Question sur le texte de la Conférence des évêques de France, 2012

Quelques questions sur…

Enjeux et défis écologiques pour l’avenir, Conférence des évêques de France, Groupe de travail écologie et environnement, Bayard/Cerf/Fleurus-Mame, 2012

Ce petit ouvrage présente l’état actuel du consensus au sein des évêques sur les questions écologiques. Il s’appuie sur la notion de développement intégral et la recherche d’une articulation entre écologie et foi chrétienne.

Il est intéressant que les évêques se saisissent de cette question, mais si l’Eglise veut renouer avec la parole prophétique, ce sera pour plus tard. L’idéalisme philosophique règne ici en maître (changeons nos cœurs et le reste suivra), l’organisation sociale n’est pas questionnée (seulement les pratiques). Plus inquiétant, un appel à humaniser la nature renvoie à une conception anthropocentrique anti-écologique.

Solidarité et concurrence

Le début du texte apparaît assez radical : « la prise de conscience du caractère non durable de notre modèle de développement actuel et le fait que sa poursuite met gravement en danger les possibilités de vie des générations futures ».
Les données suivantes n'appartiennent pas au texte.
(** * dashboard-linter: configuration resolver and result set

    A shallow embedding of [lint/configuration.go] and of the result-set
    code ([Result], [ResultContext], [ResultSet]) of the dashboard linter,
    with the properties its specification states about them.

    Conventions of the embedding:
    - a Go pointer that may be nil is an [option]; a Go interface value
      that may be nil is an [option] of the record of its methods;
    - a Go run-time panic (nil dereference, method call on a nil
      interface) is the result [None] of a function into [option];
    - a Go [map[string]*T] is a [gmap string (option T)]: a key can be
      present with a nil pointer;
    - Go strings are [string]s (sequences of bytes), Go [int]s are [Z]. *)

From Stdlib Require Import ZArith Ascii String List Sorting.Sorted.
From stdpp Require Import base option list gmap strings sorting.

Local Open Scope Z_scope.

(** ** Data model *)

(** [Severity] is an [int] enumeration whose declaration lies outside the
    files modelled here; its five constants are the ones [TtyPrint]
    switches over. Their numeric values are a parameter of the
    development (see [Section Aggregation]). *)
Inductive Severity : Type :=
  | Success
  | Exclude
  | Quiet
  | Warning
  | Error.

#[global] Instance Severity_eq_dec : EqDecision Severity.
Proof. solve_decision. Defined.

Record Result : Type := mkResult {
  Result_Severity : Severity;
  Result_Message : string
}.

(** The [Rule] interface: the two methods the modelled code calls. *)
Record Rule : Type := mkRule {
  Name : string;
  Description : string
}.

Record Template : Type := mkTemplate {
  Template_Name : string;
  Template_Type : string;
  Template_Label : string;
  Template_Datasource : string;
  Template_Multi : bool;
  Template_AllValue : string;
  Template_Query : string
}.

Record Target : Type := mkTarget {
  Target_Idx : Z;
  Target_Expr : string
}.
Lemma split_wire texts tail :
  Forall (fun t => oneLine t = true) texts ->
  oneLine tail = true ->
  Js.split newline (wire texts ++ tail) = (texts ++ [tail])%list.
Proof.
  intros Htexts Htail. unfold wire.
  induction Htexts as [|t texts Ht Htexts IH]; cbn [map app].
  - now apply split_tail.
  - assert (E : String.concat EmptyString (send t :: map send texts) ++ tail
                = t ++ String newline
                         (String.concat EmptyString (map send texts) ++ tail)).
    { destruct texts as [|t' texts]; cbn [map String.concat]; unfold send.
      - now rewrite FetchFacts.append_assoc.
      - now rewrite !FetchFacts.append_assoc. }
    rewrite E, split_line by exact Ht. now rewrite IH.
Qed.

(** The reader after the chunks, by the text they add up to. *)
Lemma readStream_spec chunks :
  readStream chunks
  = mkReader
      (default EmptyString
         (last (Js.split newline (String.concat EmptyString chunks))))
      (List.filter (fun line => negb (blankLine line))
         (removelast (Js.split newline (String.concat EmptyString chunks)))).
Proof. exact (readStream_from chunks EmptyString). Qed.

End WireFacts.

(** X6: what the reading loop hands to [JSON.parse], and what it keeps in its
    buffer, depends only on the text received, not on how the transport cut
    it into chunks. *)
Theorem readStream_chunking (chunks : list string) :
  readStream chunks = readStream [String.concat EmptyString chunks].
Proof.
  rewrite (WireFacts.readStream_spec chunks),
    (WireFacts.readStream_spec [String.concat EmptyString chunks]).
  reflexivity.
Qed.

(** X7: when the server has sent texts without line feeds, each followed by a
    line feed as [send] does, and then an unterminated rest, the reading loop
    hands to [JSON.parse] exactly the texts that are not blank, in the order
    sent, however the stream was cut into chunks; the rest stays in the
    buffer and is never parsed. *)
Theorem readStream_wire (texts : list string) (tail : string)
    (chunks : list string) :
  Forall (fun t => oneLine t = true) texts ->
  oneLine tail = true ->
  String.concat EmptyString chunks = wire texts ++ tail ->
  parsed (readStream chunks)
  = List.filter (fun t => negb (blankLine t)) texts
  /\ buffer (readStream chunks) = tail.
Proof.
  intros Htexts Htail Hchunks.
  rewrite (WireFacts.readStream_spec chunks), Hchunks,
    (WireFacts.split_wire texts tail Htexts Htail).
  cbn [buffer parsed].
  rewrite removelast_last, last_snoc. now split.
Qed.

(** ** The results of a match *)

Section ResultFacts.

Variable L : Chess.lib.
Variable MOVE_TIMEOUT_MS : Q.
Variable req : MatchRequest.
Variable agent : Agent.

Local Abbreviation body := (plyBody L MOVE_TIMEOUT_MS req agent).
Local Abbreviation attempt := (attemptOf L MOVE_TIMEOUT_MS req agent).
Local Abbreviation charged := (chargedAt L MOVE_TIMEOUT_MS req agent).
Local Abbreviation active := (activeAt L).
Local Abbreviation loop := (plyLoop L MOVE_TIMEOUT_MS req agent).

(** The events sent before [applyChaosMove] throws hold no end event. *)
Lemma thrown_not_end st ply evs : body st ply = Thrown evs -> Forall not_end evs.
Proof.
  intros Hbody.
  destruct (body_Thrown _ _ _ _ _ _ _ Hbody)
    as (_ & rawTrimmed & cleaned & u & Ha & _).
  pose proof (plyBody_spec L MOVE_TIMEOUT_MS req agent st ply) as Hspec.
  cbv zeta in Hspec. rewrite Ha in Hspec. rewrite Hspec in Hbody.
  unfold illegalBranch in Hbody. cbv zeta in Hbody.
  repeat case_match; try discriminate Hbody;
    injection Hbody as <-; repeat constructor.
Qed.

Lemma in_end_snoc pre result r :
  Forall not_end pre ->
  In (EndEvent r) (pre ++ [EndEvent result])%list -> r = result.
Proof.
  intros Hpre Hin. apply in_app_or in Hin as [Hin|[Hin|[]]].
  - rewrite Forall_forall in Hpre.
    apply list_elem_of_In, Hpre in Hin. discriminate Hin.
  - congruence.
Qed.

Lemma not_in_end evs r : Forall not_end evs -> ~ In (EndEvent r) evs.
Proof.
  intros Hev Hin. rewrite Forall_forall in Hev.
  apply list_elem_of_In, Hev in Hin. discriminate Hin.
Qed.

(** Induction over the loop for a property of the result of the end
    event. *)
Lemma plyLoop_results (I : State L -> Prop) (P : MatchResult -> Prop) :
  (forall st ply st' evs, I st -> body st ply = Continue st' evs -> I st') ->
  (forall st ply pre result,
     I st -> body st ply = Closed (pre ++ [EndEvent result])%list ->
     Forall not_end pre -> P result) ->
  (forall st,
     I st ->
     P (resultFromDraw L max_move (st_moves st) (st_illegalCounts st)
          (st_chess st) (clocksField req (st_clocks st))
          (Some (st_lastIllegalMoves st)))) ->
  forall n ply st r,
    I st -> In (EndEvent r) (sent (loop n ply st)) -> P r.
Proof.
  intros Hstep Hclosed Hmax.
  induction n as [|n IH]; intros ply st r Hst Hin; cbn [plyLoop] in Hin.
  - destruct Hin as [[= <-]|[]]. now apply Hmax.
  - destruct (body st ply) as [st' evs|evs|evs] eqn:Hbody.
    + cbn [emit sent] in Hin. apply in_app_or in Hin as [Hin|Hin].
      * pose proof (body_Continue _ _ _ _ _ _ _ _ Hbody) as (Hev & _).
        now destruct (not_in_end evs r Hev).
      * eapply IH; [|exact Hin]. eauto.
    + cbn [sent] in Hin.
      destruct (body_Closed _ _ _ _ _ _ _ Hbody) as (pre & res & -> & Hpre & _).
      apply (in_end_snoc _ _ _ Hpre) in Hin as ->. eauto.
    + cbn [sent] in Hin.
      now destruct (not_in_end evs r (thrown_not_end _ _ _ Hbody)).
Qed.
Le texte insiste surtout ensuite sur des changements personnels : « à travers notre manière de consommer, de produire, de nous déplacer, d’habiter l’espace, nous construisons  un certain projet de vie et de société ».

 

A plusieurs reprises ce texte nous invite à passer de la rivalité à l’alliance, du rapport de forces à la solidarité. On ne peut qu’y souscrire, à titre personnel bien sûr, mais tout en se demandant ce que signifie rivalité dans le champ social. Est-ce la remise en cause de la concurrence[1] ? Ce serait un grand pas en avant, mais ce n’est écrit nulle part… Dommage.

« Pour changer notre monde, changeons nos cœurs ! ». Nos cœurs, oui, mais aussi nos structures et modèles économiques !

Cette radicalité est donc fortement atténuée, le texte ne nous dit pas comment on peut caractériser le modèle de développement actuel. Est-ce seulement notre manière de ? ou aussi des choix politiques relatifs à la gestion de la propriété, de la monnaie, des revenus du travail… ?

La seule référence au modèle économique apparaît dans l’opposition classique entre « le productivisme exacerbé » qui détruit la nature et la sacralisation de la nature. Dans ces textes le productivisme n’est jamais remis en question, seuls ses excès. C’est pourtant le fait que l’objectif principal soit de maximiser la valeur produite par heure de travail (définition de la productivité) qui engendre la course à la production, l’épuisement des ressources et le chômage.

Une vie simple

Le texte se conclut par un appel à « un changement radical de nos façons de penser, de communiquer et de nous déplacer, de travailler et de consommer. Il est temps d’associer à nouveau, goût de vivre et sobriété, usage et respect, bonheur et simplicité ! […] les plans d’action collective sont désormais nécessaires [..] pour consommer mieux, partager davantage et prévoir en solidarité avec tous les humains d’aujourd’hui et de demain ».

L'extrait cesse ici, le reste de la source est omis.